Function which computes the left and right edge based on the outer most sample for the highest density region of a signal.

Args:

data: Data of a signal, e.g. hitlet or peak including zero length encoding fractions_desired: Area fractions for which HDR should be computed dt: Sample length in ns fractional_edges: If true computes width as fractional time _buffer_size: Maximal number of allowed intervals

Returns:

np.ndarray: Array of shape (len(fractions_desired), 2) containing left and right edges

strax.processing.hitlets.hitlet_properties(hitlets)[source]

Computes additional hitlet properties such as amplitude, FHWM, etc.

strax.processing.peak_building module

strax.processing.peak_building.find_hit_integration_bounds(hits, excluded_intervals, records, save_outside_hits, n_channels, allow_bounds_beyond_records=False)[source]

Update (lone) hits to include integration bounds. Please note that time and length of the original hit are not changed!

Parameters:
  • hits – Hits or lone hits which should be extended by integration bounds.

  • excluded_intervals – Regions in which hits should not extend to. E.g. Peaks for lone hits. If not needed just put a zero length strax.time_fields array.

  • records – Records in which hits were found.

  • save_outside_hits – Hit extension to the left and right in ns not samples!!

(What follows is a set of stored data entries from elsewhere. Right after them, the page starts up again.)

Lemma reapply_fixups_run ss buf :
  fixup_layout ss buf →
  reapply_fixups buf ss =
    reapply_loop (Z.to_nat (usc_of buf - 1)) 1 (uso_of buf) ss (from_le (sub (uso_of buf) 2 buf)) buf.
Proof.
  intros (Hb&Hl&H1&H2&H3&H4&H5). unfold reapply_fixups. repeat bstep.
  rewrite (proj2 (Z.ltb_ge _ 48)) by lia. rewrite (proj2 (Z.eqb_neq _ 0)) by lia. cbn [orb].
  rewrite (proj2 (Z.ltb_ge (len buf) _)) by lia. by repeat bstep.
Qed.

(** Which sector end, if any, a position belongs to. *)
Lemma in_sector_end ss (n : nat) x :
  2 < ss → 0 ≤ x →
  (∃ k, 1 ≤ k < 1 + Z.of_nat n ∧ se ss k ≤ x < se ss k + 2) ∨
  (∀ k, 1 ≤ k < 1 + Z.of_nat n → x + 1 ≤ se ss k ∨ se ss k + 2 ≤ x).
Proof.
  intros Hss Hx. unfold se. set (q := (x + 2) / ss).
  pose proof (Z.div_mod (x + 2) ss) as Hd. pose proof (Z.mod_pos_bound (x + 2) ss) as Hm.
  fold q in Hd. destruct (decide (1 ≤ q < 1 + Z.of_nat n ∧ x + 2 < q * ss + 2)) as [[H1 H2]|Hno].
  - left. exists q. split; [done|]. nia.
  - right. intros k Hk. destruct (Z.lt_trichotomy k q) as [|[->|]]; [right; nia| |left; nia].
    right. nia.
Qed.

Lemma in_array uso (n : nat) x :
  (∃ k, 1 ≤ k < 1 + Z.of_nat n ∧ ue uso k ≤ x < ue uso k + 2) ∨
  (∀ k, 1 ≤ k < 1 + Z.of_nat n → x + 1 ≤ ue uso k ∨ ue uso k + 2 ≤ x).
Proof.
  unfold ue. destruct (decide (uso + 2 ≤ x < uso + 2 + 2 * Z.of_nat n)).
  - left. exists ((x - uso) / 2). pose proof (Z.div_mod (x - uso) 2).
    pose proof (Z.mod_pos_bound (x - uso) 2). lia.
  - right. intros. lia.
Qed.

Lemma sub1_of_sub2 (l : list Z) a x : 0 ≤ a ≤ x → x < a + 2 → sub x 1 l = sub (x - a) 1 (sub a 2 l).
Proof. intros. rewrite sub_sub by lia. f_equal. lia. Qed.

(** Both kinds of loop leave the two header fields and the sequence number. *)
Lemma header_kept ss (n : nat) (buf buf' : list Z) uso :
  48 ≤ uso → uso + 2 ≤ ss - 2 →
  (∀ a m, 0 ≤ a → (∀ k, 1 ≤ k < 1 + Z.of_nat n →
       (a + m ≤ se ss k ∨ se ss k + 2 ≤ a) ∧ (a + m ≤ ue uso k ∨ ue uso k + 2 ≤ a)) →
     sub a m buf' = sub a m buf) →
  sub 4 2 buf' = sub 4 2 buf ∧ sub 6 2 buf' = sub 6 2 buf ∧ sub uso 2 buf' = sub uso 2 buf.
Proof.
  intros Hu Hs Ho. assert (∀ k, 1 ≤ k → ss - 2 ≤ se ss k) by (intros; unfold se; nia).
  split_and!; apply Ho; try lia; intros k Hk; specialize (H k ltac:(lia)); unfold ue; lia.
Qed.

(** Applying the fixups keeps the header and the layout. *)
Lemma apply_fixups_keeps ss raw buf :
  fixup_layout ss raw → apply_fixups raw ss = Ok buf →
  fixup_layout ss buf ∧ length buf = length raw ∧ sub 0 48 buf = sub 0 48 raw.
Proof.
  intros Hlay Ha. rewrite apply_fixups_run in Ha by done.
  destruct Hlay as (Hb&Hl&H1&H2&H3&H4&H5).
  set (n := Z.to_nat (usc_of raw - 1)) in *.
  apply apply_loop_spec in Ha as ((Hlen&_&Ho)&Hb'&_); [|done|lia|lia|lia|lia|unfold ue; lia|lia].
  assert (Hss : ∀ k, 1 ≤ k → ss - 2 ≤ se ss k) by (intros; unfold se; nia).
  assert (Hk : ∀ a m, 0 ≤ a → a + m ≤ 48 → sub a m buf = sub a m raw).
  { intros. apply Ho; [lia|]. intros k Hk. specialize (Hss k ltac:(lia)). lia. }
  unfold fixup_layout. rewrite (Hk 4 2), (Hk 6 2), Hlen by lia. split; [split; [done|lia]|]. split; [done|].
  apply Hk; lia.
Qed.

Lemma reapply_after_apply ss raw buf :
  fixup_layout ss raw → apply_fixups raw ss = Ok buf → reapply_fixups buf ss = Ok raw.
Proof.
  intros Hlay Ha. rewrite apply_fixups_run in Ha by done.
  destruct Hlay as (Hb&Hl&H1&H2&H3&H4&H5).
  set (uso := uso_of raw) in *. set (usc := usc_of raw) in *.
  set (n := Z.to_nat (usc - 1)) in *. set (sq := from_le (sub uso 2 raw)) in *.
  assert (Hn : Z.of_nat n = usc - 1) by lia.
  apply apply_loop_spec in Ha as ((Hlen&Hk&Ho)&Hb'&Hq); [|done|lia|lia|lia|lia|unfold ue; lia|lia].
  destruct (header_kept ss n raw buf uso) as (E4&E6&Eu); [lia|lia|intros a m Ha Hd; apply Ho; [done|]; intros k Hk'; by apply Hd|].
  assert (Hlay' : fixup_layout ss buf).
  { unfold fixup_layout. rewrite E4, E6, Hlen. fold uso usc. split; [done|lia]. }
  rewrite reapply_fixups_run by done. rewrite E4, E6. fold uso usc n. rewrite Eu. fold sq.
  destruct (reapply_loop_spec uso ss n 1 sq buf) as (raw2&Hr&(Hl2&Hk1&Hk2&Ho2)&_);
    [done|lia|lia|lia|lia|unfold ue; lia|lia|].
  rewrite Hr. f_equal. apply list_eq_sub; [lia|]. intros x Hx.
  destruct (in_sector_end ss n x) as [(k&Hk'&Hxk)|Hse]; [lia|lia| |].
  - assert (0 ≤ se ss k) by (unfold se; nia).
    rewrite !(sub1_of_sub2 _ (se ss k) x) by lia. f_equal. rewrite Hk1 by done.
    rewrite <- (Hq k) by done. apply to_from_le'; [auto with bytes|].
    apply len_sub; unfold se; nia.
  - destruct (in_array uso n x) as [(k&Hk'&Hxk)|Hue].
    + assert (0 ≤ ue uso k) by (unfold ue; lia).
      rewrite !(sub1_of_sub2 _ (ue uso k) x) by lia. f_equal. by rewrite Hk2, Hk.
    + rewrite Ho2 by (try lia; intros; split; auto). apply Ho; [lia|auto].
Qed.

Lemma apply_after_reapply ss buf :
  fixup_layout ss buf →
  ∃ raw buf', reapply_fixups buf ss = Ok raw ∧ apply_fixups raw ss = Ok buf' ∧
    length raw = length buf ∧ length buf' = length buf ∧ bytes_ok raw ∧ bytes_ok buf' ∧
    sub 0 48 raw = sub 0 48 buf ∧
    (∀ a m, 0 ≤ a → 0 ≤ m → a + m ≤ uso_of buf + 2 ∨ uso_of buf + 2 * usc_of buf ≤ a →
       a + m ≤ len buf → sub a m buf' = sub a m buf) ∧
    (2 ≤ usc_of buf → fixups_applied raw ss = Ok false).
Proof.
  intros Hlay. pose proof Hlay as (Hb&Hl&H1&H2&H3&H4&H5). rewrite reapply_fixups_run by done.
  set (uso := uso_of buf) in *. set (usc := usc_of buf) in *.
  set (n := Z.to_nat (usc - 1)) in *. set (sq := from_le (sub uso 2 buf)) in *.
  assert (Hn : Z.of_nat n = usc - 1) by lia.
  destruct (reapply_loop_spec uso ss n 1 sq buf) as (raw&Hr&(Hlen&Hk1&Hk2&Ho)&Hb1);
    [done|lia|lia|lia|lia|unfold ue; lia|lia|].
  destruct (header_kept ss n buf raw uso) as (E4&E6&Eu); [lia|lia|done|].
  assert (Hlay' : fixup_layout ss raw).
  { unfold fixup_layout. rewrite E4, E6, Hlen. fold uso usc. split; [done|lia]. }
  assert (Hsq : u16_le sq = sub uso 2 buf).
  { apply to_from_le'; [auto with bytes|]. apply len_sub; lia. }
  destruct (apply_loop_ok uso ss n 1 sq raw) as (buf'&Ha);
    [done|lia|lia|lia|lia|unfold ue; lia|lia| |].
  { intros k Hk. rewrite Hk1 by lia. rewrite Hsq. done. }
  pose proof Ha as Ha'.
  apply apply_loop_spec in Ha' as ((Hlen'&Hk&Ho')&Hb'&Hq); [|done|lia|lia|lia|lia|unfold ue; lia|lia].
  exists raw, buf'. split; [done|]. split.
  { rewrite apply_fixups_run by done. rewrite E4, E6. fold uso usc n. by rewrite Eu. }
  split; [done|]. split; [lia|]. split; [done|]. split; [done|].
  assert (Hss : ∀ k, 1 ≤ k → ss - 2 ≤ se ss k) by (intros; unfold se; nia).
  split.
  { apply Ho; [lia|]. intros k Hk'. specialize (Hss k ltac:(lia)). unfold ue. lia. }
  split.
  - intros a m Ha0 Hm Hdis Hin. apply list_eq. intros j.
    rewrite !lookup_sub. case_decide as Hj; [|done].
    set (x := a + Z.of_nat j). 
    assert (Hx1 : sub x 1 buf' = sub x 1 buf).
    { destruct (in_sector_end ss n x) as [(k&Hk'&Hxk)|Hse]; [lia|lia| |].
      - assert (0 ≤ se ss k) by (unfold se; nia).
        rewrite !(sub1_of_sub2 _ (se ss k) x) by lia. f_equal. by rewrite Hk, Hk2.
      - rewrite Ho' by (try lia; auto). apply Ho; [lia|].
        intros k Hk'. split; [auto|]. unfold ue. lia. }
    apply (f_equal (.!! 0%nat)) in Hx1. rewrite !lookup_sub in Hx1. cbn in Hx1.
    replace (Z.to_nat x + 0)%nat with (Z.to_nat a + j)%nat in Hx1 by lia. done.
  - intros Husc. unfold fixups_applied. repeat bstep. rewrite E4, E6. fold uso usc.
    rewrite (proj2 (Z.ltb_ge uso 48)), (proj2 (Z.eqb_neq usc 0)), (proj2 (Z.ltb_ge _ (uso + 2)))
      by lia. cbn [orb]. bstep. bstep. rewrite (proj2 (Z.ltb_lt 1 usc)) by lia.
    rewrite (wrap_small 64 (ss - 2)) by lia. rewrite wrap_small by lia.
    rewrite (proj2 (Z.leb_le _ _)) by lia. bstep. bstep.
    replace (ss - 2) with (se ss 1) by (unfold se; lia). rewrite Hk1 by lia.
    rewrite Eu, Hsq, Z.eqb_refl. done.
Qed.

  • n_channels – Number of channels for given detector.

  • allow_bounds_beyond_records – If true extend left/ right_integration beyond record boundaries. E.g. to negative samples for left side.

strax.processing.peak_building.find_peak_groups(peaks, gap_threshold, left_extension=0, right_extension=0, max_duration=1000000000)[source]

Return boundaries of groups of peaks separated by gap_threshold, extended left and right.

Parameters:
  • peaks – Peaks to group

  • gap_threshold – Minimum gap between peaks

  • left_extension – Extend groups by this many ns left

  • right_extension – “ “ right

  • max_duration – max duration time of merged peak in ns

Returns:

time, endtime arrays of group boundaries

strax.processing.peak_building.find_peaks(hits, adc_to_pe, gap_threshold=300, left_extension=20, right_extension=150, min_area=0, min_channels=2, max_duration=10000000, _result_buffer=None, result_dtype=None)[source]

Return peaks made from grouping hits together Assumes all hits have the same dt.

Parameters:
  • hits – Hit (or any interval) to group

  • left_extension – Extend peaks by this many ns left

  • right_extension – Extend peaks by this many ns right

  • gap_threshold – No hits for this much ns means new peak

  • min_area – Peaks with less than min_area are not returned

  • min_channels – Peaks with less contributing channels are not returned

  • max_duration – max duration time of merged peak in ns

strax.processing.peak_building.integrate_lone_hits(lone_hits, records, peaks, save_outside_hits, n_channels)[source]

Update the area of lone_hits to the integral in ADCcounts x samples.

Parameters:
  • lone_hits – Hits outside of peaks

  • records – Records in which hits and peaks were found

  • peaks – Peaks

  • save_outside_hits – (left, right) TIME with wich we should extend

the integration window of hits the integration region :param n_channels: number of channels

TODO: this doesn’t extend the integration range beyond record boundaries

strax.processing.peak_building.simple_summed_waveform(records, containers, to_pe)[source]

Computes simple (downsampled) summed waveform based on raw data touching a certain container.

Parameters:
  • container – Things for which summed waveform should be computed. Must contain data field of desired length.

  • records – Record infromation which should be used to compute summed waveform.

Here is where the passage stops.